Top of Records for this exercise

(** * NanoWatchdog: the persistent event log

    A shallow embedding of the Arduino library of the NanoWatchdog
    (nwReason.cpp, nwEvent.cpp, nwEEPROM.cpp and their headers) and the
    verification of its event record serialisation and of the
    shift-on-insert log kept in the EEPROM.

    The target is the Arduino Nano (ATmega328, avr-gcc): [int] is a 16-bit
    two's complement integer, [time_t] is an unsigned 32-bit integer, a
    [byte] is 8 bits, the machine is little-endian and structures are laid
    out without padding. *)

From Stdlib Require Import ZArith Lia List Bool.
From Stdlib Require Import Init.Byte Strings.Byte Strings.Ascii Strings.String.
From stdpp Require Import base tactics option list numbers functions.

Local Open Scope Z_scope.

(** ** The AVR machine types *)

Module AVR.

(** Conversion of an integer to [uint8_t]: the low eight bits. *)
Definition byte_of_Z (z : Z) : byte :=
  default x00 (Byte.of_N (Z.to_N (z mod 256))).

(** Integer promotion of a [uint8_t]. *)
Definition byte_to_Z (b : byte) : Z := Z.of_N (Byte.to_N b).

(** A 16-bit [int]: the result of an arithmetic operation is reduced to
    the range -32768..32767 (signed overflow is undefined in C; avr-gcc
    wraps around). *)
Definition int_wrap (z : Z) : Z := (z + 32768) mod 65536 - 32768.

Definition sizeof_char   : Z := 1.
Definition sizeof_byte   : Z := 1.
Definition sizeof_int    : Z := 2.
Definition sizeof_time_t : Z := 4.

(** Object representation of an unsigned integer: [n] bytes, least
    significant first. *)
Fixpoint le_encode (n : nat) (z : Z) : list byte :=
  match n with
  | O => []
  | S k => byte_of_Z z :: le_encode k (z / 256)
  end.

Fixpoint le_decode (bs : list byte) : Z :=
  match bs with
  | [] => 0
  | b :: r => byte_to_Z b + 256 * le_decode r
  end.

(** The two bytes of an [int], and the [int] they represent. *)
Definition int_bytes (z : Z) : list byte := le_encode 2 z.
Definition int_of_bytes (bs : list byte) : Z := int_wrap (le_decode bs).

End AVR.
Import AVR.

#[global] Instance byte_inhabited : Inhabited byte := populate x00.

(** ** NanoWatchdog.h *)

(** max size of the version string, including null terminator *)
Definition nwVersionSize : Z := 32.

(** The version string as it lies in flash memory, with the terminator of
    the string literal. *)
Definition nwVersionString : list byte :=
  list_byte_of_string "NanoWatchdog v11.2017" ++ [x00].

(** ** nwReason.h *)

Definition NW_REASON_INIT          : Z := 0.
Definition NW_REASON_NOPING        : Z := 1.
Definition NW_REASON_DEFAULT       : Z := NW_REASON_NOPING.
Definition NW_REASON_COMMAND_START : Z := 16.
Definition NW_REASON_MAX           : Z := 127.

(** ** nwReason.cpp *)

Definition nwReasonString (code : Z) : string :=
  if code =? NW_REASON_INIT then "initialization"%string
  else if code =? NW_REASON_NOPING then "no ping"%string
  else if code >=? NW_REASON_COMMAND_START then "external command"%string
  else "unknown reason code"%string.

(** ** The board: EEPROM and clock

    [cells] is the content of the EEPROM, [accessed] the addresses that
    were read or written, most recent first, and [clock] what [now()] of
    the Time library returns. *)

Record World := mkWorld {
  cells    : Z -> byte;
  accessed : list Z;
  clock    : Z
}.

(** Code that uses the board is a state transformer. *)
Definition M (A : Type) : Type := World -> A * World.

Definition ret {A} (a : A) : M A := fun w => (a, w).
Definition bind {A B} (m : M A) (f : A -> M B) : M B :=
  fun w => let (a, w') := m w in f a w'.
Definition eval {A} (m : M A) (w : World) : A := fst (m w).
Definition exec {A} (m : M A) (w : World) : World := snd (m w).

Notation "x <- m ;; k" := (bind m (fun x => k))
  (at level 100, m at next level, right associativity).
Notation "m ;;; k" := (bind m (fun _ => k))
  (at level 100, right associativity).

(** [now()] *)
Definition now : M Z := fun w => (clock w, w).

(** Model of the Arduino EEPROM library (EEPROM.h, not part of the
    repository): [EEPROM.get( adr, t )] reads [sizeof( t )] consecutive
    cells starting at [adr] into the object representation of [t], and
    [EEPROM.put( adr, t )] updates as many cells from it. An update leaves
    the cell equal to the byte given. *)
Module EEPROM.

Definition read_byte (adr : Z) : M byte :=
  fun w => (cells w adr,
            mkWorld (cells w) (adr :: accessed w) (clock w)).

Definition update_byte (adr : Z) (b : byte) : M unit :=
  fun w => (tt, mkWorld (<[adr := b]> (cells w)) (adr :: accessed w) (clock w)).

Fixpoint get_bytes (adr : Z) (n : nat) : M (list byte) :=
  match n with
  | O => ret []
  | S k => b <- read_byte adr ;; r <- get_bytes (adr + 1) k ;; ret (b :: r)
  end.

Fixpoint put_bytes (adr : Z) (bs : list byte) : M unit :=
  match bs with
  | [] => ret tt
  | b :: r => update_byte adr b ;;; put_bytes (adr + 1) r
  end.

Definition get_int (adr : Z) : M Z :=
  bs <- get_bytes adr (Z.to_nat sizeof_int) ;; ret (int_of_bytes bs).

Definition put_int (adr : Z) (z : Z) : M unit :=
  put_bytes adr (int_bytes z).

End EEPROM.

(** ** nwEEPROM.h: the serialised structure and the layout *)

Record nwEventStr := mknwEventStr {
  version    : list byte;   (* char version[nwVersionSize] *)
  time       : Z;           (* time_t *)
  ack_reason : byte
}.

Definition nwEventStrSize : Z :=
  nwVersionSize * sizeof_char + sizeof_time_t + sizeof_byte.

Definition nwInitEventAdr  : Z := 0.
Definition nwResetCountAdr : Z := nwInitEventAdr + nwEventStrSize.
Definition nwResetEventAdr : Z := nwResetCountAdr + sizeof_int.

Definition EEPROM_SIZE        : Z := 1024.
Definition NW_MAX_RESET_EVENT : Z := 10.

(** Object representation of the structure. *)
Definition nwEventStr_bytes (ev : nwEventStr) : list byte :=
  version ev ++ le_encode (Z.to_nat sizeof_time_t) (time ev) ++ [ack_reason ev].

Definition nwEventStr_of_bytes (bs : list byte) : nwEventStr :=
  let n := Z.to_nat nwVersionSize in
  let t := Z.to_nat sizeof_time_t in
  mknwEventStr (take n bs)
               (le_decode (take t (drop n bs)))
               (drop (n + t) bs !!! 0%nat).

Definition EEPROM_get_nwEventStr (adr : Z) : M nwEventStr :=
  bs <- EEPROM.get_bytes adr (Z.to_nat nwEventStrSize) ;;
  ret (nwEventStr_of_bytes bs).

Definition EEPROM_put_nwEventStr (adr : Z) (ev : nwEventStr) : M unit :=
  EEPROM.put_bytes adr (nwEventStr_bytes ev).

(** ** nwEvent.h *)

Record nwEvent := mknwEvent {
  _version : list byte;   (* char _version[nwVersionSize] *)
  _time    : Z;           (* time_t *)
  _reason  : Z;           (* int *)
  _ack     : bool
}.

(** ** nwEvent.cpp *)

(** [for( int i=0 ; i<n ; ++i ) dst[i] = src[i];] *)
Definition copy_chars (n : nat) (src dst : list byte) : list byte :=
  foldl (fun d i => <[i := src !!! i]> d) dst (seq 0 n).

(** The copy loop of [setup]: [src] is what remains to be read of the
    string in flash, [i] the index to write. *)
Fixpoint setup_version (src : list byte) (i : nat) (v : list byte) : list byte :=
  match src with
  | [] => v
  | c :: rest =>
      let v' := <[i := c]> v in
      if Byte.eqb c x00 then v' else setup_version rest (S i) v'
  end.

Definition nwEvent_setup : M nwEvent :=
  let v := replicate (Z.to_nat nwVersionSize) x00 in
  let v := setup_version nwVersionString 0 v in
  t <- now ;;
  ret (mknwEvent v t NW_REASON_DEFAULT false).

(** [nwEvent::nwEvent()] *)
Definition nwEvent_new : M nwEvent := nwEvent_setup.

(** [nwEvent::nwEvent( int reason )] *)
Definition nwEvent_new_reason (reason : Z) : M nwEvent :=
  this <- nwEvent_setup ;;
  ret (mknwEvent (_version this) (_time this) reason (_ack this)).

Definition readFromEEPROM (this : nwEvent) (adr : Z) : M nwEvent :=
  ev <- EEPROM_get_nwEventStr adr ;;
  let v := copy_chars (Z.to_nat nwVersionSize) (version ev) (_version this) in
  let t := time ev in
  let r := Z.land (byte_to_Z (ack_reason ev)) 127 in
  let a := negb (Z.shiftr (byte_to_Z (ack_reason ev)) 7 =? 0) in
  ret (mknwEvent v t r a).

(** The structure written by [writeToEEPROM]; the local [ev] starts out
    with a zeroed version array, every element of which is assigned. *)
Definition nwEvent_to_Str (this : nwEvent) : nwEventStr :=
  let n := Z.to_nat nwVersionSize in
  let v := copy_chars n (_version this) (replicate n x00) in
  let t := _time this in
  let ar := byte_of_Z (_reason this) in
  let ar := byte_of_Z (Z.lor (byte_to_Z ar) (if _ack this then 128 else 0)) in
  mknwEventStr v t ar.

Definition writeToEEPROM (this : nwEvent) (adr : Z) : M unit :=
  EEPROM_put_nwEventStr adr (nwEvent_to_Str this).

Definition acknowledge (this : nwEvent) (ack : bool) : nwEvent :=
  mknwEvent (_version this) (_time this) (_reason this) ack.

Definition isNull (this : nwEvent) : bool := _time this =? 0.

(** ** nwEEPROM.cpp *)

Definition nwEEPROMInitEventGet : M nwEvent :=
  ev <- nwEvent_new ;; readFromEEPROM ev nwInitEventAdr.

Definition nwEEPROMInitEventSet (ev : nwEvent) : M unit :=
  writeToEEPROM ev nwInitEventAdr.

Definition nwEEPROMResetEventCountGet : M Z :=
  EEPROM.get_int nwResetCountAdr.

(** [nwResetEventAdr + index*nwEventStrSize], in [int] arithmetic. *)
Definition nwResetEventSlotAdr (index : Z) : Z :=
  int_wrap (nwResetEventAdr + int_wrap (index * nwEventStrSize)).

Definition nwEEPROMResetEventGet (index : Z) : M nwEvent :=
  ev <- nwEvent_new ;; readFromEEPROM ev (nwResetEventSlotAdr index).

Definition nwEEPROMResetEventSet (ev : nwEvent) (index : Z) : M unit :=
  writeToEEPROM ev (nwResetEventSlotAdr index).

(** [for( int i=count ; i>0 ; --i )]: the body runs for
    [i = count, count-1, ..., 1], and not at all when [count <= 0];
    [shift_loop n] is the loop from [i = n] on. *)
Fixpoint shift_loop (n : nat) : M unit :=
  match n with
  | O => ret tt
  | S k =>
      ev_temp <- nwEEPROMResetEventGet (Z.of_nat (S k) - 1) ;;
      nwEEPROMResetEventSet ev_temp (Z.of_nat (S k)) ;;;
      shift_loop k
  end.

Definition nwEEPROMResetEventSetNew (ev : nwEvent) (index : Z) : M unit :=
  ev_temp <- nwEvent_new ;;
  count <- nwEEPROMResetEventCountGet ;;
  let count := if count =? NW_MAX_RESET_EVENT then int_wrap (count - 1) else count in
  shift_loop (Z.to_nat count) ;;;
  nwEEPROMResetEventSet ev 0 ;;;
  let count := int_wrap (count + 1) in
  EEPROM.put_int nwResetCountAdr count.

(** ** Observations on the board used in the statements *)

(** The [n] cells from [adr] on, and the cells after [bs] was stored from
    [adr] on. *)
Fixpoint peek (c : Z -> byte) (adr : Z) (n : nat) : list byte :=
  match n with
  | O => []
  | S k => c adr :: peek c (adr + 1) k
  end.

Fixpoint poke (c : Z -> byte) (adr : Z) (bs : list byte) : Z -> byte :=
  match bs with
  | [] => c
  | b :: r => poke (<[adr := b]> c) (adr + 1) r
  end.

Fixpoint addrs (adr : Z) (n : nat) : list Z :=
  match n with
  | O => []
  | S k => adr :: addrs (adr + 1) k
  end.

Definition touch (adr : Z) (n : nat) (w : World) : World :=
  mkWorld (cells w) (rev (addrs adr n) ++ accessed w) (clock w).

Definition store (adr : Z) (bs : list byte) (w : World) : World :=
  mkWorld (poke (cells w) adr bs) (rev (addrs adr (length bs)) ++ accessed w) (clock w).

(** The raw content of ring slot [i], and of the whole record at [adr]. *)
Definition record_bytes (w : World) (adr : Z) : list byte :=
  peek (cells w) adr (Z.to_nat nwEventStrSize).

Definition slot_bytes (w : World) (i : Z) : list byte :=
  record_bytes w (nwResetEventAdr + i * nwEventStrSize).

(** The in-memory event a stored structure deserialises to. *)
Definition nwEvent_of_Str (ev : nwEventStr) : nwEvent :=
  mknwEvent (version ev) (time ev)
            (Z.land (byte_to_Z (ack_reason ev)) 127)
            (negb (Z.shiftr (byte_to_Z (ack_reason ev)) 7 =? 0)).

(** What the C++ types guarantee of an event object: the version array
    has [nwVersionSize] elements and the time is a [time_t]. *)
Definition nwEvent_wf (ev : nwEvent) : Prop :=
  length (_version ev) = Z.to_nat nwVersionSize /\ 0 <= _time ev < 2 ^ 32.

(** A version array holds a terminator. *)
Definition null_terminated (v : list byte) : bool :=
  existsb (fun c => Byte.eqb c x00) (take (Z.to_nat nwVersionSize) v).

(** Every address accessed between [w] and [w'] lies in [lo, hi). *)
Definition accesses_within (lo hi : Z) (w w' : World) : Prop :=
  exists new, accessed w' = new ++ accessed w /\ Forall (fun a => lo <= a < hi) new.

(** The count that steers the loop of [nwEEPROMResetEventSetNew]; it is
    written back incremented. *)
Definition shift_count (w : World) : Z :=
  let count := eval nwEEPROMResetEventCountGet w in
  if count =? NW_MAX_RESET_EVENT then int_wrap (count - 1) else count.

(** Sample events: one as [nwEvent( NW_REASON_COMMAND_START )] builds it
    at time 1700000000, and one whose reason code has bit 7 set. *)
Definition sample_event : nwEvent :=
  eval (nwEvent_new_reason NW_REASON_COMMAND_START) (mkWorld (fun _ => xff) [] 1700000000).

Definition reason_128_event : nwEvent :=
  mknwEvent (_version sample_event) (_time sample_event) 128 false.

(** The four fields the serialisation is meant to preserve. *)
Definition stored_fields (ev : nwEvent) : list byte * Z * Z * bool :=
  (_version ev, _time ev, Z.land (_reason ev) 127, _ack ev).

Bottom of Records for this exercise

• _Exercise brief_: Show each line in the data where the string "addrs" appears.

• _Result of this task_:
Fixpoint addrs (adr : Z) (n : nat) : list Z :=
  | S k => adr :: addrs (adr + 1) k
  mkWorld (cells w) (rev (addrs adr n) ++ accessed w) (clock w).
  mkWorld (poke (cells w) adr bs) (rev (addrs adr (length bs)) ++ accessed w) (clock w).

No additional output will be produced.